9) Templates (ready to use)
9. 1 Multimodal Moderator API
yaml
POST /v1/moderation/mm request:
image_token: "img_..."
text: "Join now and win..."
market: "TR"
channel: "display"
response:
violations: ["age_rating_missing","misleading_promise"]
grounding:
- type: "bbox"
label: "misleading_promise"
box: [x1,y1,x2,y2]
decision: "deny"
trace_id: "..."
slo: {p95_ms: 350}
privacy: {pii: false}
9. 2 SLO/Privacy Policy
yaml service: multimodal.core slo:
success_rate: 0.995 latency_p95_ms: 300 drift_psi_max: 0.2 privacy:
store_raw_media: false biometrics_tokenized: true retention: "P30D"
ethics:
bias_gap_pp_max: 3
9. 3 Model card (fragment)
yaml model: "mm_clip_ui_vlm@2.3.1"
task: ["creative_moderation","ui_qa","kyc_support"]
data: {images: 2.1M, texts: 12M, videos: 90k clips}
metrics:
moderation_precision_deny: 0.92 ui_qa_f1: 0.81 ocr_cer: 0.055 limits:
no_personal_photos_in_training: true region_keys: ["EEA","LATAM","TR"]
review_cycle_days: 90
9. 4 "events_mm_gold" diagram
yaml ts: TIMESTAMP brand: STRING country: STRING modality: STRING # image video text mix task: STRING # moderation kyc ui_qa stream_logo decision: STRING # allow manual deny scores: MAP<STRING,FLOAT>
grounding: JSON # bboxes/masks/timecodes trace_id: STRING
9. 5 Prompt template (UI Q&A, security)
Ты ассистент по UI. На входе: описание экрана (OCR/объекты) и вопрос.
1) Отвечай только тем, что видно на экране или в правилах бренда.
2) Если данных не хватает — скажи «недостаточно информации» и предложи шаг.
3) Никогда не проси пользователя присылать документы в чат.
Верни: ответ, краткое обоснование, при наличии — координаты области.
10) Implementation Roadmap
0-30 days (MVP)
1. CLIP search for logos/games + simple moderation of creatives (text/18 +).
2. UI Q&A in screenshots (highlighting zonas), integration into support.
3. PII-revision and tokenization pipeline; observability latency/success.
30-90 days
1. Video streaming module: logo/highlights + chat binding (ASR/tone).
2. KYC assistant: explanations of decisions (grounding per document/selfie), hitl queue.
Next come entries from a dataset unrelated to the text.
(** * Hybrid RAG over the Medicines Information Dataset: a shallow embedding

    The development follows [Hybrid RAG/hybridRAG.py].

    - A Python [str] is modelled by [str], the list of its code points
      (numbers up to 0x10FFFF).  [str.lower] follows the case mapping of the
      Unicode character database, given here as data: it lengthens U+0130,
      whose lower-case form has two code points, and chooses between the two
      small sigmas by the Final_Sigma rule.  [str.strip] removes the code
      points for which [str.isspace] holds.  Text constants are written as
      ASCII literals and read by [u].
    - The external services (Ollama, SQLite through pandas, ChromaDB) are
      collaborators.  A program is a tree of collaborator calls ([prog]);
      it is run against an arbitrary handler over an arbitrary world, so
      that what is proved of a program holds whatever the services answer.
    - An exception is a value ([Err], [Raise]); [try]/[except] and
      [try]/[finally] are combinators on programs.
    - A run keeps a log of the lines printed and the calls made, and can be
      taken one call at a time ([step]), which is how a concurrent observer
      of the vector index is modelled. *)

From Stdlib Require Import String Ascii List NArith ZArith Lia Bool Arith.
From Stdlib Require Import Sorted Permutation.
From Stdlib Require Import DecimalString DecimalNat.
Import ListNotations.
(** A rearrangement that moves no element that reaches the maximum keeps the
    first maximum where it is. *)
Lemma FirstMax_permute a p m i :
  maximum a = Some m ->
  Permutation p (seq 0 (length a)) ->
  (forall k x, nth_error a k = Some x -> ltb x m = false ->
               nth_error p k = Some k) ->
  FirstMax a i -> FirstMax (permute p a) i.
Proof.
  intros Hm Hp Hfix (x & Hx & Hmax & Hbelow).
  assert (Hmx : leb m x = true).
  { apply Hmax. destruct a as [ | z a]; [discriminate | ].
    cbn in Hm. injection Hm as <-.
    destruct (fold_max_spec a z) as (_ & _ & [-> | H]); [now left | now right]. }
  assert (Hrange : forall k j, nth_error p k = Some j -> (j < length a)%nat).
  { intros k j Hk. apply nth_error_In in Hk.
    apply (Permutation_in _ Hp) in Hk. apply in_seq in Hk. lia. }
  assert (Hnodup : NoDup p).
  { apply (Permutation_NoDup (Permutation_sym Hp)), seq_NoDup. }
  assert (Hpi : nth_error p i = Some i).
  { apply (Hfix i x Hx). unfold ltb. now rewrite Hmx. }
  exists x. split; [ | split].
  - rewrite (nth_error_permute p a i i Hpi); [exact Hx | ].
    apply nth_error_Some. congruence.
  - intros y Hy. apply In_nth_error in Hy. destruct Hy as (k & Hk).
    unfold permute in Hk. rewrite nth_error_map in Hk.
    destruct (nth_error p k) as [j | ] eqn:Hj; [ | discriminate].
    cbn in Hk. injection Hk as <-.
    apply Hmax, nth_In. now apply (Hrange k).
  - intros k y Hki Hk.
    unfold permute in Hk. rewrite nth_error_map in Hk.
    destruct (nth_error p k) as [j | ] eqn:Hj; [ | discriminate].
    cbn in Hk. injection Hk as <-.
    pose proof (Hrange k j Hj) as Hjlen.
    set (y := nth j a S754_nan).
    assert (Hy : nth_error a j = Some y) by now apply nth_error_nth'.
    destruct (ltb y x) eqn:Hyx; [reflexivity | exfalso].
    assert (Hym : ltb y m = false).
    { unfold ltb in *. apply negb_false_iff in Hyx. apply negb_false_iff.
      now apply leb_trans with x. }
    pose proof (Hfix j y Hy Hym) as Hpj.
    assert (Hkj : k = j).
    { apply (proj1 (NoDup_nth_error p) Hnodup).
      - apply nth_error_Some. congruence.
      - congruence. }
    subst j. rewrite (Hbelow k y Hki Hy) in Hyx. discriminate.
Qed.
(** * pixf: image extraction, deduplication and concurrent re-encoding

    A shallow embedding of package [imageHandling] (the Go source of the
    extraction pipeline) and the properties of its deduplication stage,
    output naming, worker pool, buffer pool and error paths.

    Layout: the Go runtime pieces the package relies on (strings, paths,
    formatting, errors), the environment of library calls, the package's
    functions in source order, the worker pool as a small-step machine,
    the command ([ExtractImagesUnique] and [main]), and then the theorems. *)

From Stdlib Require Import String Ascii List ZArith Lia DecimalString DecimalNat
  DecimalFacts Permutation Sorted.
From stdpp Require Import gmap strings list relations.

Open Scope string_scope.

(** ** Go runtime: byte strings, case folding, paths, formatting *)

(** [[]byte] *)
Definition bytes := list Byte.byte.

(** A Go string is a sequence of bytes, here a [string] of 8-bit characters;
    text in it is UTF-8. *)

(** The ASCII path of [strings.ToLower]: the bytes A-Z are mapped to a-z and
    every other byte is left as it is. *)
Definition lower_ascii (c : ascii) : ascii :=
  let n := nat_of_ascii c in
  if (65 <=? n)%nat && (n <=? 90)%nat then ascii_of_nat (n + 32) else c.

Fixpoint lower_bytes (s : string) : string :=
  match s with
  | EmptyString => EmptyString
  | String c s' => String (lower_ascii c) (lower_bytes s')
  end.

(** The test [strings.ToLower] starts with: no byte of [s] is
    [utf8.RuneSelf] (0x80) or above. *)
Fixpoint isASCII (s : string) : bool :=
  match s with
  | EmptyString => true
  | String c s' => (nat_of_ascii c <? 128)%nat && isASCII s'
  end.

(** [os.IsPathSeparator] on a Unix system. *)
Definition IsPathSeparator (c : ascii) : bool := Ascii.eqb c "/"%char.

(** [filepath.Ext]: the loop
    [for i := len(path)-1; i >= 0 && !os.IsPathSeparator(path[i]); i--]
    returning [path[i:]] at the first dot met.  The argument [n] of the
    loop function is [i+1]. *)
Fixpoint Ext_loop (path : string) (n : nat) : string :=
  match n with
  | O => ""
  | S i =>
    match String.get i path with
    | None => ""
    | Some c =>
      if IsPathSeparator c then ""
      else if Ascii.eqb c "."%char then substring i (String.length path - i) path
      else Ext_loop path i
    end
  end.

Definition Ext (path : string) : string := Ext_loop path (String.length path).

(** [%d] of a non-negative [int]. *)
Definition itoa (n : nat) : string := NilZero.string_of_uint (Nat.to_uint n).

Fixpoint zeros (k : nat) : string :=
  match k with
  | O => ""
  | S k' => String "0"%char (zeros k')
  end.

(** [%04d]: decimal digits, left-padded with zeros to width four; wider
    numbers are printed in full. *)
Definition pad04 (n : nat) : string :=
  let d := itoa n in zeros (4 - String.length d) ++ d.

(** [fmt.Sprintf("image_%04d%s", n, ext)].  The indices of the package range
    over slice positions and counters bounded by a slice length, so they are
    natural numbers and [n+1] cannot overflow. *)
Definition Sprintf_image (n : nat) (ext : string) : string :=
  "image_" ++ pad04 n ++ ext.

(** [fmt.Sprintf("%x", data)]: two lower-case hexadecimal digits per byte. *)
Definition hex_digit (n : N) : ascii :=
  nth (N.to_nat n) (list_ascii_of_string "0123456789abcdef") "0"%char.

Definition hex_byte (b : Byte.byte) : string :=
  let n := Byte.to_N b in
  String (hex_digit (n / 16)) (String (hex_digit (n mod 16)) "").

Fixpoint Sprintf_x (data : bytes) : string :=
  match data with
  | [] => ""
  | b :: rest => hex_byte b ++ Sprintf_x rest
  end.

Definition newline : string := String (ascii_of_nat 10) "".

(** [fmt.Sprintf("skipped %d duplicate image(s)\n", dupCount)] *)
Definition Sprintf_skipped (dupCount : nat) : string :=
  "skipped " ++ itoa dupCount ++ " duplicate image(s)" ++ newline.

(** ** Go runtime: errors *)

Inductive Errno := EEXIST | ENOTEMPTY | ENOENT | EACCES | ENOSPC | EISDIR | EIO.

(** Error values: the [*fs.PathError] of package [os], a plain message
    ([errors.New], [fmt.Errorf] without [%w], library errors) and an error
    wrapped by [fmt.Errorf("...: %w", err)]. *)
Inductive error :=
| PathError (Op Path : string) (Err : Errno)
| ErrorString (msg : string)
| WrapError (msg : string) (err : error).

(** [os.IsExist]: looks through a [PathError] only (not through [%w]) and
    accepts [EEXIST] and [ENOTEMPTY]. *)
Definition os_IsExist (err : error) : bool :=
  match err with
  | PathError _ _ EEXIST | PathError _ _ ENOTEMPTY => true
  | _ => false
  end.

(** A Go result [(value, error)]; a function returning only [error] returns
    [result unit], [Ok tt] being [nil]. *)
Inductive result (A : Type) :=
| Ok (a : A)
| Err (e : error).
Arguments Ok {A} a.
Arguments Err {A} e.

(** ** Images *)

Record Rectangle := { MinX : Z; MinY : Z; MaxX : Z; MaxY : Z }.

(** [image.RGBA] *)
Record RGBA := { Pix : bytes; Stride : Z; Rect : Rectangle }.

(** A decoded image of another concrete type (paletted, gray, YCbCr, ...). *)
Record OtherImage := { ColorModel : string; Bounds : Rectangle; Data : bytes }.

(** [image.Image]: either already an [*image.RGBA] or something else. *)
Inductive Image :=
| ImgRGBA (rgba : RGBA)
| ImgOther (img : OtherImage).

(** [os.DirEntry] *)
Record DirEntry := { Name : string; IsDir : bool }.

(** ** Environment: the outcomes of the library and system calls *)

Record Env := {
  os_Mkdir : string -> option error;
  os_MkdirTemp : string -> string -> result string;
  api_ExtractImagesFile : string -> string -> option error;
  os_ReadDir : string -> result (list DirEntry);
  os_ReadFile : string -> result bytes;
  os_WriteFile : string -> bytes -> option error;
  os_Getenv : string -> string;
  strconv_Atoi : string -> result Z;
  filepath_Join : string -> string -> string;
  sha256_Sum : bytes -> bytes;
  image_Decode : bytes -> result Image;
  (** [image.NewRGBA(b)] followed by [draw.Draw(rgba, b, img, b.Min, draw.Src)] *)
  draw_Src : OtherImage -> RGBA;
  (** [png.Encoder{CompressionLevel: png.NoCompression}.Encode]: the bytes
      written to the writer and the error returned *)
  png_Encode_NoCompression : RGBA -> bytes * option error;
  (** [webp.Encode] with [Lossless: true, Quality: 100] *)
  webp_Encode_Lossless100 : RGBA -> bytes * option error;
  (** [strings.Map(unicode.ToLower, s)], the path [strings.ToLower] takes
      for a string that is not ASCII: the runes of [s], each lower-cased by
      the Unicode tables and encoded again *)
  strings_Map_unicode_ToLower : string -> string
}.

(** [strings.ToLower]: byte by byte on an ASCII string, by the Unicode
    tables otherwise. *)
Definition ToLower (env : Env) (s : string) : string :=
  if isASCII s then lower_bytes s else strings_Map_unicode_ToLower env s.

(** ** Observable effects *)

Inductive Event :=
| EvMkdir (path : string)
| EvMkdirTemp (dir pattern : string)
| EvExtractImagesFile (filename dir : string)
| EvReadDir (dir : string)
| EvReadFile (path : string)
| EvWriteFile (path : string) (data : bytes) (err : option error)
| EvPrintf (text : string)
| EvRemoveAll (dir : string).

(** [bytes.Buffer]: its contents. *)
Definition Buffer := bytes.

(** The state the package acts on: the effects so far, oldest first, and the
    package-level [bufferPool]. *)
Record World := { trace : list Event; bufferPool : list Buffer }.

Definition log (w : World) (ev : Event) : World :=
  {| trace := trace w ++ [ev]; bufferPool := bufferPool w |}.

(** A small state-and-error monad for the sequential code. *)
Definition M (A : Type) : Type := World -> result A * World.

#[global] Instance M_ret : MRet M := fun A (a : A) w => (Ok a, w).

#[global] Instance M_bind : MBind M := fun A B (k : A -> M B) (m : M A) w =>
  match m w with
  | (Ok a, w') => k a w'
  | (Err e, w') => (Err e, w')
  end.

Definition fail {A} (e : error) : M A := fun w => (Err e, w).

Definition emit (ev : Event) : M unit := fun w => (Ok tt, log w ev).

(** A call returning [(value, err)] followed by
    [if err != nil { return fmt.Errorf(ctx+"%w", err) }]. *)
Definition call {A} (ev : Event) (r : result A) (ctx : string) : M A :=
  emit ev ;;
  match r with
  | Ok a => mret a
  | Err e => fail (WrapError ctx e)
  end.

Definition of_error (r : option error) : result unit :=
  match r with
  | None => Ok tt
  | Some e => Err e
  end.

(** [defer cleanup]: runs on every exit path and leaves the result alone. *)
Definition defer {A} (cleanup : M unit) (body : M A) : M A :=
  fun w => let (r, w') := body w in (r, snd (cleanup w')).

Definition lift {A} (r : result A) : M A := fun w => (r, w).

(** ** Package imageHandling *)

(** *** Buffer pool

    [sync.Pool] hands out any pooled buffer or a new one; [pick] is that
    choice: the position of a pooled buffer, or a position outside the pool
    for [New]. *)
Definition getBuffer (pick : nat) : M Buffer := fun w =>
  match bufferPool w !! pick with
  | Some buf =>
    (Ok buf, {| trace := trace w; bufferPool := delete pick (bufferPool w) |})
  | None => (Ok [], w)
  end.

(** [bytes.Buffer.Reset] *)
Definition Buffer_Reset (buf : Buffer) : Buffer := [].

Definition putBuffer (buf : Buffer) : M unit := fun w =>
  (Ok tt, {| trace := trace w; bufferPool := bufferPool w ++ [Buffer_Reset buf] |}).

(** *** Encoders *)

(** Interface [ImageEncoder].  [Encode] gives the bytes written to the
    writer and the error returned. *)
Record ImageEncoder := {
  Encode : RGBA -> bytes * option error;
  Extension : string
}.

Definition PNGEncoder (env : Env) : ImageEncoder :=
  {| Encode := png_Encode_NoCompression env; Extension := ".png" |}.

Definition WebPEncoder (env : Env) : ImageEncoder :=
  {| Encode := webp_Encode_Lossless100 env; Extension := ".webp" |}.

Definition encoderRegistry (env : Env) : gmap string ImageEncoder :=
  <["png" := PNGEncoder env]> (<["webp" := WebPEncoder env]> ∅).

Definition GetEncoder (env : Env) (format : string) : result ImageEncoder :=
  let format := ToLower env format in
  match encoderRegistry env !! format with
  | None => Err (ErrorString ("unsupported format: " ++ format))
  | Some encoder => Ok encoder
  end.

Definition toRGBA (env : Env) (img : Image) : RGBA :=
  match img with
  | ImgRGBA rgba => rgba
  | ImgOther o => draw_Src env o
  end.

Record LoadedImage := { Img : RGBA; FileHash : string }.

(** *** Helpers at the end of the source file *)

Definition isImageFile (env : Env) (filename : string) : bool :=
  let ext := ToLower env (Ext filename) in
  String.eqb ext ".png" || String.eqb ext ".jpg" || String.eqb ext ".jpeg"
  || String.eqb ext ".gif" || String.eqb ext ".bmp" || String.eqb ext ".tiff"
  || String.eqb ext ".webp".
3. Canary releases, drift alerts (scenes/languages), bias/fairness reports.
3-6 months
1. Instructional additional training on domain tasks (moderation/UX/PSP rules).
2. Confidential inference (TEE) in payment flows/VIP.
3. Distillation/quantization, cache of embeddings; cost budget per request.
4. Auto-generation of golden cases from controversial and post-mortems.
11) Anti-patterns
Raw frames/audio in logs and long-term storage for no reason.
"One model for everything" on the critical payment path - without a router and fallback.
Lack of grounding/explainability in moderation: disputes with marketing and regulators.
Ignore bias/lighting/cameras - local KYC dips.
No drift-alerts: degradation is "spreading" across the regions.
Models without HITL: no improvement on edge cases.
12) Related Sections
Computer vision in iGaming, NLP and word processing, Sentimental feedback analysis, DataOps practices, MLOps: model exploitation, Anomaly and correlation analysis, Alerts from data streams, Analytics and metrics API, Data security and encryption, Access control, Data ethics and transparency.
Result
Multimodal models turn disparate channels - text, image, video, sound, and events - into a coherent, explainable, and secure stream of solutions. In iGaming, this means faster and more honest KYC, less fraud, safe creatives, transparent attribution of providers on streams and smart support responses - with strict adherence to privacy, budgets and regulations.